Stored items
════════

(** X10: [write_record_at] asserts its preconditions and the node size
    bound.  On a node that is not locked, on a locked node that is not
    latest, and for a payload of more than 65535 bytes it ends in an
    invariant violation and returns nothing. *)
Theorem write_rejects_bad_calls (can_overwrite : Z -> Z -> bool)
    (h : heap) (this : loc) (n : dbtuple) (t : Z) (r : list byte) (sz : Z) :
  h !! this = Some n ->
  (IsLocked (hdr n) = false ->
   write_record_at can_overwrite this t r sz h = InvariantViolation)
  /\ (IsLocked (hdr n) = true -> IsLatest (hdr n) = false ->
      write_record_at can_overwrite this t r sz h = InvariantViolation)
  /\ (IsLocked (hdr n) = true -> IsLatest (hdr n) = true ->
      node_wf n = true -> max_node_size < sz ->
      write_record_at can_overwrite this t r sz h = InvariantViolation).
Proof.
  intros Hn. split; [|split].
  - intros Hl. unfold write_record_at.
    rewrite (bind_run _ _ h false h)
      by (apply read_run; rewrite (is_locked_run h this n Hn); now rewrite Hl).
    reflexivity.
  - intros Hl Hlatest. unfold write_record_at.
    rewrite (bind_run _ _ h true h)
      by (apply read_run; rewrite (is_locked_run h this n Hn); now rewrite Hl).
    rewrite (bind_run _ _ h tt h) by reflexivity.
    rewrite (bind_run _ _ h false h)
      by (apply read_run; rewrite (is_latest_run h this n Hn); now rewrite Hlatest).
    reflexivity.
  - intros Hl Hlatest Hwf Hbig. now apply (write_oversized can_overwrite h this n).
Qed.

Lemma write_rejects_bad_calls_witness :
  write_record_at S3.always_overwrite S3.this 20 (S3.bytes "bb") 2 S3.before
  = InvariantViolation
  /\ write_record_at S3.always_overwrite S3.this 20 (S3.bytes "bb") 65536 S3.locked
     = InvariantViolation.
Proof.
  split.
  - exact (proj1 (write_rejects_bad_calls S3.always_overwrite S3.before S3.this
                    S3.node 20 (S3.bytes "bb") 2 eq_refl) eq_refl).
  - apply (proj2 (proj2 (write_rejects_bad_calls S3.always_overwrite S3.locked S3.this
                           S3.locked_node 20 (S3.bytes "bb") 65536 eq_refl)));
      try reflexivity.
Defined.

(** ** What a reader sees along a chain *)

Lemma linked_null_inv (h : heap) (l : list (loc * dbtuple)) :
  linked h None l -> l = [].
Proof. now inversion 1. Qed.

Lemma record_at_linked (h : heap) (t max_len : Z) po l :
  linked h po l ->
  Forall (fun pn => IsLocked (hdr (snd pn)) = false) l ->
  forall p fuel start_t r require_latest,
    po = Some p ->
    (require_latest = true -> forall pn, head l = Some pn -> IsLatest (hdr (snd pn)) = true) ->
    (length l <= fuel)%nat ->
    record_at fuel p t start_t r max_len require_latest h
    = Ok (read_result (first_visible t l) max_len).
Proof.
  induction 1 as [|p0 n l Hn Hl IH]; intros Hun p fuel start_t r rl Hp Hhead Hfuel;
    [discriminate|].
  injection Hp as ->. apply Forall_cons in Hun as [Hu Hun]. cbn [snd] in Hu.
  destruct fuel as [|fuel]; [simpl in Hfuel; lia|].
  unfold first_visible. cbn [List.find snd].
  destruct (Z.leb_spec (version n) t) as [Hv|Hv].
  - rewrite (record_at_found h p n Hn Hu) by (auto; intros E; apply (Hhead E (p, n) eq_refl)).
    reflexivity.
  - rewrite (record_at_skip h p n Hn Hu) by exact Hv.
    destruct (next_of n) as [q|] eqn:Hq.
    + apply IH; [exact Hun | reflexivity | discriminate | simpl in Hfuel; lia].
    + now rewrite (linked_null_inv h l Hl).
Qed.

Lemma first_visible_greatest (t : Z) (l : list (loc * dbtuple)) (m : dbtuple) :
  Sorted Z.ge (versions l) ->
  first_visible t l = Some m ->
  version m <= t
  /\ forall pn, In pn l -> version (snd pn) <= t -> version (snd pn) <= version m.
Proof.
  intros Hs. apply Sorted_StronglySorted in Hs; [|intros x y z; lia].
  induction l as [|[p n] l IH]; [discriminate|].
  apply StronglySorted_inv in Hs as [Hs Hall]. rewrite List.Forall_forall in Hall.
  unfold first_visible. cbn [List.find snd].
  destruct (Z.leb_spec (version n) t) as [Hv|Hv].
  - intros [= <-]. split; [exact Hv|].
    intros pn [<- | Hin] _; [cbn; lia|].
    assert (version n >= version (snd pn)); [|lia].
    apply Hall. unfold versions. now apply (in_map (fun pn => version (snd pn))).
  - intros Hm. destruct (IH Hs Hm) as [Hle Hmax]. split; [exact Hle|].
    intros pn [<- | Hin] Hvis; [cbn in Hvis; lia | now apply Hmax].
Qed.

(** X11: on a chain of unlocked nodes whose head is latest, [stable_read]
    at TID [t] returns the first node along the chain with [version <= t]:
    its version and the first [min(size, max_len)] bytes of its buffer, or
    (true, MIN_TID, empty) when there is none.  When the versions do not
    increase from head to tail, that node carries the greatest version not
    above [t] of the whole chain. *)
Theorem stable_read_first_visible (h : heap) (p : loc) (l : list (loc * dbtuple))
    (t start_t : Z) (r : list byte) (max_len : Z) (fuel : nat) :
  linked h (Some p) l ->
  Forall (fun pn => IsLocked (hdr (snd pn)) = false) l ->
  (forall pn, head l = Some pn -> IsLatest (hdr (snd pn)) = true) ->
  0 < max_len ->
  (length l <= fuel)%nat ->
  stable_read fuel p t start_t r max_len h
  = Ok (read_result (first_visible t l) max_len)
  /\ (Sorted Z.ge (versions l) ->
      forall m, first_visible t l = Some m ->
        version m <= t
        /\ forall pn, In pn l -> version (snd pn) <= t ->
             version (snd pn) <= version m).
Proof.
  intros Hl Hun Hhead Hm Hfuel. split.
  - rewrite stable_read_run by exact Hm.
    now apply (record_at_linked h t max_len (Some p) l).
  - intros Hs m. now apply first_visible_greatest.
Qed.

Lemma stable_read_first_visible_witness :
  let old := mk_dbtuple HDR_TYPE_MASK 10 2 8 None (S3.bytes "aa" ++ raw_bytes 6) in
  let head := mk_dbtuple (Z.lor HDR_TYPE_MASK HDR_LATEST_MASK) 20 2 4
                         (Some 2%positive) (S3.bytes "bb" ++ raw_bytes 2) in
  let h : heap := <[1%positive := head]> (<[2%positive := old]> ∅) in
  stable_read 2 1%positive 15 0 [] S3.npos h = Ok (true, 10, S3.bytes "aa").
Proof.
  intros old head h.
  refine (proj1 (stable_read_first_visible h 1%positive
                   [(1%positive, head); (2%positive, old)] 15 0 [] S3.npos 2
                   _ _ _ _ _)).
  - apply linked_node; [reflexivity|].
    apply (linked_node h 2%positive old []); [reflexivity | apply linked_null].
  - repeat constructor.
  - intros pn [= <-]. reflexivity.
  - reflexivity.
  - simpl. lia.
Defined.

(** ** The chain after a write *)

Lemma linked_functional (h : heap) po l :
  linked h po l -> forall l', linked h po l' -> l = l'.
Proof.
  induction 1 as [|p n l Hn Hl IH]; intros l' Hl'.
  - now inversion Hl'.
  - inversion Hl' as [|p' n' l0 Hn' Hl0]; subst.
    rewrite Hn in Hn'. injection Hn' as <-. f_equal. now apply IH.
Qed.

Lemma linked_lookup (h : heap) po l :
  linked h po l -> forall q m, In (q, m) l -> h !! q = Some m.
Proof.
  induction 1 as [|p n l Hn Hl IH]; intros q m; [contradiction|].
  intros [[= <- <-] | Hin]; [exact Hn | now apply IH].
Qed.

Lemma linked_from (h : heap) po l :
  linked h po l -> forall q m, In (q, m) l ->
  exists l', linked h (Some q) l' /\ (length l' <= length l)%nat.
Proof.
  induction 1 as [|p n l Hn Hl IH]; intros q m; [contradiction|].
  intros [[= <- <-] | Hin].
  - exists ((p, n) :: l). split; [now constructor | lia].
  - destruct (IH q m Hin) as (l' & Hl' & Hlen). exists l'. split; [exact Hl'|].
    simpl. lia.
Qed.

(** A chain that ends at the null pointer passes through no node twice. *)
Lemma linked_acyclic (h : heap) (p : loc) (n : dbtuple) l :
  linked h (Some p) ((p, n) :: l) -> forall m, ~ In (p, m) l.
Proof.
  intros Hl m Hin. inversion Hl as [|p' n' l0 Hn Htail]; subst.
  destruct (linked_from h (next_of n) l Htail p m Hin) as (l' & Hl' & Hlen).
  pose proof (linked_functional h (Some p) _ Hl l' Hl') as E.
  rewrite <- E in Hlen. simpl in Hlen. lia.
Qed.

Lemma linked_frame (h h' : heap) po l :
  linked h po l ->
  (forall q m, In (q, m) l -> h' !! q = Some m) ->
  linked h' po l.
Proof.
  induction 1 as [|p n l Hn Hl IH]; intros Hsame; constructor.
  - apply Hsame. now left.
  - apply IH. intros q m Hin. apply Hsame. now right.
Qed.

Lemma Sorted_ge_replace_head (a b : Z) (vs : list Z) :
  a >= b -> Sorted Z.ge (b :: vs) -> Sorted Z.ge (a :: vs).
Proof.
  intros Hab Hs. apply Sorted_inv in Hs as [Hs Hhd].
  constructor; [exact Hs|].
  destruct vs as [|c vs]; constructor. apply HdRel_inv in Hhd. lia.
Qed.

(** X12: the chain a write leaves behind.  If before the write the chain
    from the locked head [this] is [(this, n) :: older], then after
    [write_record_at] and [unlock] the chain from the node the index points
    at ends in the same [older] nodes at the same addresses, with in front
    of them the new version [t] alone when the write overwrote in place,
    and [t] followed by the old version otherwise.  If the versions did not
    increase from head to tail before and [t] is not below the old head
    version, they do not increase afterwards. *)
Theorem chain_after_write (can_overwrite : Z -> Z -> bool)
    (h : heap) (this : loc) (n : dbtuple) (older : list (loc * dbtuple))
    (t : Z) (r : list byte) (sz : Z) :
  linked h (Some this) ((this, n) :: older) ->
  node_wf n = true ->
  IsLocked (hdr n) = true ->
  IsLatest (hdr n) = true ->
  0 <= sz <= max_node_size ->
  exists res h' front,
    write_then_unlock can_overwrite this t r sz h = Ok (res, h')
    /\ linked h' (Some (index_head this res)) (front ++ older)
    /\ versions front
       = (if can_overwrite (version n) t && (sz <=? alloc_size n)
          then [t] else [t; version n])
    /\ Forall (fun pn => IsLocked (hdr (snd pn)) = false) front
    /\ (forall pn, head front = Some pn -> IsLatest (hdr (snd pn)) = true)
    /\ (Sorted Z.ge (versions ((this, n) :: older)) -> version n <= t ->
        Sorted Z.ge (versions (front ++ older))).
Proof.
  intros Hchain Hwf Hlocked Hlatest Hsz.
  pose proof Hchain as Hinv. inversion Hinv as [|p' n' l0 Hn Htail]; subst.
  destruct (kept_flags n Hwf Hlocked Hlatest) as (Kl & Kt & Kb & _).
  destruct (gone_flags n Hwf Hlocked) as (Gl & Gt & Gb & _).
  assert (Hne : fresh (dom h) <> this) by now apply (fresh_other h this n).
  assert (Hold1 : forall m', linked (<[this := m']> h) (next_of n) older).
  { intros m'. apply (linked_frame h _ _ _ Htail). intros q m Hin.
    rewrite lookup_insert_ne; [now apply (linked_lookup h _ _ Htail)|].
    intros <-. now apply (linked_acyclic h this n older Hchain m). }
  assert (Hold2 : forall m' k',
            linked (<[this := m']> (<[fresh (dom h) := k']> h)) (next_of n) older).
  { intros m' k'. apply (linked_frame h _ _ _ Htail). intros q m Hin.
    pose proof (linked_lookup h _ _ Htail q m Hin) as Hq.
    rewrite lookup_insert_ne
      by (intros <-; now apply (linked_acyclic h this n older Hchain m)).
    rewrite lookup_insert_ne; [exact Hq|].
    intros <-. rewrite fresh_unused in Hq. discriminate. }
  assert (Hsorted2 : Sorted Z.ge (versions ((this, n) :: older)) -> version n <= t ->
                     Sorted Z.ge (t :: version n :: versions older)).
  { intros Hs Hle. constructor; [exact Hs|]. constructor. lia. }
  destruct (write_cases can_overwrite n t sz) as [[Hov Hfit] | [(Hov & Hbig & Hfit) | Hrep]].
  - exists (false, None), (<[this := set_hdr (unlock_word (hdr n)) (overwritten n t r sz)]> h),
      [(this, set_hdr (unlock_word (hdr n)) (overwritten n t r sz))].
    split; [apply (write_unlock_in_place can_overwrite h this n Hn Hwf Hlocked Hlatest
                     t r sz Hov); lia|].
    split.
    { cbn [index_head snd app]. constructor; [apply lookup_insert_eq|].
      replace (next_of (set_hdr (unlock_word (hdr n)) (overwritten n t r sz)))
        with (next_of n)
        by (unfold next_of; cbn [hdr next set_hdr overwritten]; now rewrite Kb).
      apply Hold1. }
    split; [rewrite Hov; replace (sz <=? alloc_size n) with true
              by (symmetry; now apply Z.leb_le); reflexivity|].
    split; [repeat constructor; exact Kl|].
    split; [intros pn [= <-]; exact Kt|].
    intros Hs Hle. cbn [app versions map snd version set_hdr overwritten].
    apply (Sorted_ge_replace_head t (version n)); [lia | exact Hs].
  - exists (true, None),
      (<[this := set_hdr (unlock_word (hdr n))
                   (set_big_next (Some (fresh (dom h))) (overwritten n t r sz))]>
         (<[fresh (dom h) :=
              big_node (version n) (value_start n) (size n) (next n) false]> h)),
      [(this, set_hdr (unlock_word (hdr n))
                (set_big_next (Some (fresh (dom h))) (overwritten n t r sz)));
       (fresh (dom h), big_node (version n) (value_start n) (size n) (next n) false)].
    split; [apply (write_unlock_spill can_overwrite h this n Hn Hwf Hlocked Hlatest
                     t r sz Hov Hbig); lia|].
    split.
    { cbn [index_head snd app]. constructor; [apply lookup_insert_eq|].
      replace (next_of (set_hdr (unlock_word (hdr n))
                          (set_big_next (Some (fresh (dom h))) (overwritten n t r sz))))
        with (Some (fresh (dom h)))
        by (unfold next_of; cbn [hdr next set_hdr set_big_next overwritten];
            now rewrite Kb, Hbig).
      constructor; [rewrite lookup_insert_ne by auto; apply lookup_insert_eq|].
      replace (next_of (big_node (version n) (value_start n) (size n) (next n) false))
        with (next_of n) by (unfold next_of; rewrite Hbig; reflexivity).
      apply Hold2. }
    split; [now rewrite Hov|].
    split; [repeat constructor; exact Kl|].
    split; [intros pn [= <-]; exact Kt|].
    exact Hsorted2.
  - exists (negb (can_overwrite (version n) t), Some (fresh (dom h))),
      (<[this := set_hdr (unlock_word (set_latest_word false (hdr n))) n]>
         (<[fresh (dom h) := big_node t r sz (Some this) true]> h)),
      [(fresh (dom h), big_node t r sz (Some this) true);
       (this, set_hdr (unlock_word (set_latest_word false (hdr n))) n)].
    split; [exact (write_unlock_replace can_overwrite h this n Hn Hwf Hlocked Hlatest
                     t r sz Hrep Hsz)|].
    split.
    { cbn [index_head snd app].
      constructor; [rewrite lookup_insert_ne by auto; apply lookup_insert_eq|].
      change (next_of (big_node t r sz (Some this) true)) with (Some this).
      constructor; [apply lookup_insert_eq|].
      replace (next_of (set_hdr (unlock_word (set_latest_word false (hdr n))) n))
        with (next_of n) by (unfold next_of; cbn [hdr next set_hdr]; now rewrite Gb).
      apply Hold2. }
    split.
    { destruct Hrep as [[Hov Hb] | [Hov Hwhy]]; rewrite Hov; [|reflexivity].
      replace (sz <=? alloc_size n) with false by (symmetry; apply Z.leb_gt; lia).
      reflexivity. }
    split; [repeat constructor; exact Gl|].
    split; [intros pn [= <-]; reflexivity|].
    exact Hsorted2.
Qed.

════════

### What you should do
The job here is to find each line above with the word "inversion" and copy it.

### Task answer
Proof. now inversion 1. Qed.
  - now inversion Hl'.
  - inversion Hl' as [|p' n' l0 Hn' Hl0]; subst.
  intros Hl m Hin. inversion Hl as [|p' n' l0 Hn Htail]; subst.
  pose proof Hchain as Hinv. inversion Hinv as [|p' n' l0 Hn Htail]; subst.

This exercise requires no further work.